Academy award winner Philip Seymour Hoffman plays theater director Caden Cotard's who views his life in Schenectady, New York as bleak. His wife Adele (Catherine Keener) has left him to pursue her painting in Berlin, taking their young daughter Olive with her. A new relationship with the alluringly candid Hazel (Samantha Morton) has prematurely run aground. And a mysterious condition is systematically shutting down each of his body's autonomic functions. Worried about the transience of his life, he moves his theater company to a warehouse in New York City.
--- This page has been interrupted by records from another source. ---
(** * The command-line option interpreter of pkg/cli/cli_impl.go

    A shallow embedding of [parseOptionsImpl], [parseTargets],
    [parseOptionsForRun], [splitWithEmptyCheck] and [parseServeOptionsImpl],
    together with the part of Go's standard library they call, and the
    properties of the option grammar proved about them. *)

From Stdlib Require Import String Ascii List ZArith Bool Lia.
From stdpp Require Import gmap strings list sorting.

Import ListNotations.
Local Open Scope string_scope.
Local Open Scope list_scope.

(** ** Go strings

    A Go string is a sequence of bytes; [string] is a sequence of [ascii]
    (8-bit) characters, so the two agree byte for byte. *)

Module strings.

(** [len(s)] *)
Definition len (s : string) : nat := String.length s.

(** [strings.HasPrefix(s, prefix)] *)
Fixpoint HasPrefix (s prefix : string) {struct prefix} : bool :=
  match prefix, s with
  | EmptyString, _ => true
  | String c p, String d r => Ascii.eqb c d && HasPrefix r p
  | String _ _, EmptyString => false
  end.

(** [s[n:]]; the callers only slice inside the string *)
Fixpoint sliceFrom (n : nat) (s : string) : string :=
  match n, s with
  | O, _ => s
  | S m, String _ r => sliceFrom m r
  | S _, EmptyString => EmptyString
  end.

(** [s[:n]] *)
Fixpoint sliceTo (n : nat) (s : string) : string :=
  match n, s with
  | O, _ => EmptyString
  | S m, String c r => String c (sliceTo m r)
  | S _, EmptyString => EmptyString
  end.

(** [strings.IndexByte(s, c)]: the index of the first [c], [None] for -1 *)
Fixpoint IndexByte (s : string) (c : ascii) : option nat :=
  match s with
  | EmptyString => None
  | String d r =>
      if Ascii.eqb d c then Some O
      else match IndexByte r c with
           | Some i => Some (S i)
           | None => None
           end
  end.

(** the index of the last [c] (package net's [last]) *)
Fixpoint LastIndexByte (s : string) (c : ascii) : option nat :=
  match s with
  | EmptyString => None
  | String d r =>
      match LastIndexByte r c with
      | Some i => Some (S i)
      | None => if Ascii.eqb d c then Some O else None
      end
  end.

(** [strings.ContainsRune(s, r)] for a rune below 0x80 *)
Definition ContainsRune (s : string) (c : ascii) : bool :=
  match IndexByte s c with Some _ => true | None => false end.

(** [s[i]], with 0 past the end (the callers index inside the string) *)
Definition byteAt (s : string) (i : nat) : ascii :=
  match String.get i s with Some c => c | None => zero end.

(** [strings.Split(s, sep)] for a one-byte separator: the pieces between
    the separators, [n+1] pieces for [n] separators. *)
Fixpoint Split (s : string) (sep : ascii) : list string :=
  match s with
  | EmptyString => [EmptyString]
  | String c r =>
      if Ascii.eqb c sep then EmptyString :: Split r sep
      else match Split r sep with
           | p :: ps => String c p :: ps
           | [] => [String c EmptyString]
           end
  end.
He directs them in a celebration of the mundane, instructing each to live out their constructed lives in a growing mockup of the city outside.
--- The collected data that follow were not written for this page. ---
Lemma get_approx_localtime_seconds (ref : list Z) (lon : list float) (R : Z)
    (keep center : bool) :
  0 < R ->
  get_approx_localtime ref lon R keep center
  = map (fun t => map (fun l => option_map
                                  (fun off => t + offset_ns R keep center off)
                                  (raw_offset l)) lon) ref.
Proof.
  intro HR. rewrite get_approx_localtime_entries.
  apply map_ext. intro t. apply map_ext. intro l.
  apply datetime_add_offset. exact HR.
Qed.

Lemma get_approx_localtime_raw (ref : list Z) (lon : list float) (R : Z)
    (center : bool) :
  get_approx_localtime ref lon R false center
  = map (fun t => map (fun l => option_map (fun off => t + off * ns_per_s)
                                  (raw_offset l)) lon) ref.
Proof.
  unfold get_approx_localtime, local_time_offset, astype_float_timedelta_s.
  cbn [td_unit td_ticks]. apply map_ext. intro t.
  rewrite !map_map. apply map_ext. intro l.
  unfold datetime_add, raw_offset.
  destruct (float_to_int64 (offset_seconds_float l)); cbn [option_map];
    [| reflexivity].
  rewrite cast_ticks_to_ns by (unfold ns_per_s; lia). reflexivity.
Qed.

(** With keep_resolution the offset is a multiple of R seconds: added to
    an instant it stays on that instant's R-second grid. *)
Lemma keep_resolution_on_grid (R off t : Z) :
  0 < R ->
  (t + offset_ns R true false off) mod (R * ns_per_s) = t mod (R * ns_per_s).
Proof.
  intro HR. unfold offset_ns.
  replace ((off / R * R + 0) * ns_per_s)
    with ((off / R) * (R * ns_per_s)) by ring.
  apply Z.mod_add. unfold ns_per_s. lia.
Qed.

Lemma within_one_second_whole_degrees :
  forallb within_one_second (zrange (-360) 721) = true.
Proof. vm_compute. reflexivity. Qed.

Lemma zrange_In (lo : Z) (n : nat) (d : Z) :
  lo <= d < lo + Z.of_nat n -> In d (zrange lo n).
Proof.
  intro H. unfold zrange. apply in_map_iff.
  exists (Z.to_nat (d - lo)). split; [lia |].
  apply in_seq. lia.
Qed.

End LocalTime.

(** ** Claims about [get_approx_localtime] *)

(** C1.  For every reference time, longitude array and positive
    resolution R, with keep_resolution and no centering every raw offset is
    replaced by its floor division by R re-multiplied by R.  That multiple of
    R is the start of the R-second bucket the raw offset lies in, for
    negative offsets too, and adding it to an instant leaves the instant on
    its R-second grid. *)
Theorem keep_resolution_floors_to_bucket (ref : list Z) (lon : list float)
    (R : Z) (HR : 0 < R) :
  get_approx_localtime ref lon R true false
  = map (fun t => map (fun l => option_map
                                  (fun off => t + (off / R * R) * ns_per_s)
                                  (raw_offset l)) lon) ref
  /\ (forall off, off / R * R <= off < off / R * R + R)
  /\ (forall off t, (t + (off / R * R) * ns_per_s) mod (R * ns_per_s)
                    = t mod (R * ns_per_s)).
Proof.
  split; [| split].
  - rewrite get_approx_localtime_seconds by exact HR.
    apply map_ext. intro t. apply map_ext. intro l.
    destruct (raw_offset l); cbn [option_map]; [| reflexivity].
    unfold offset_ns. do 2 f_equal. lia.
  - intro off.
    pose proof (Z.div_mod off R ltac:(lia)) as E.
    pose proof (Z.mod_pos_bound off R HR) as B. lia.
  - intros off t.
    replace (off / R * R * ns_per_s) with ((off / R) * (R * ns_per_s)) by ring.
    apply Z.mod_add. unfold ns_per_s. lia.
Qed.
"Synecdoche, New York" was written and directed by Kaufman whose previous writing credits include BEING JOHN MALKOVICH, ADAPTATION and ETERNAL SUNSHINE OF THE SPOTLESS MIND. He received Academy Award nominations for all three films, winning the Oscar for ETERNAL SUNSHINE OF THE SPOTLESS MIND. The film stars an inspiring list of actors Oscar winners Phillip Seymour Hoffman and Dianne Wiest, Oscar nominated actresses Samantha Morton, Catherine Keener, Michelle Williams, Emily Watson, and Jennifer Jason Leigh, Hope Davis and Tom Noonan. Anthony Bregman, Spike Jonze, Charlie Kaufman, and Sidney Kimmel produced the film with William Horberg, Bruce Toll and Ray Angelic serving as Executive Producers. Director of Photography is Fred Elmes, costume designer Melissa Toth, editor Robert Frazen, visual effect supervisor Mark Russell, music by Jon Brion, and Bonnie Greenberg served as Music Supervisor.
"Synecdoche, New York" will be released in October.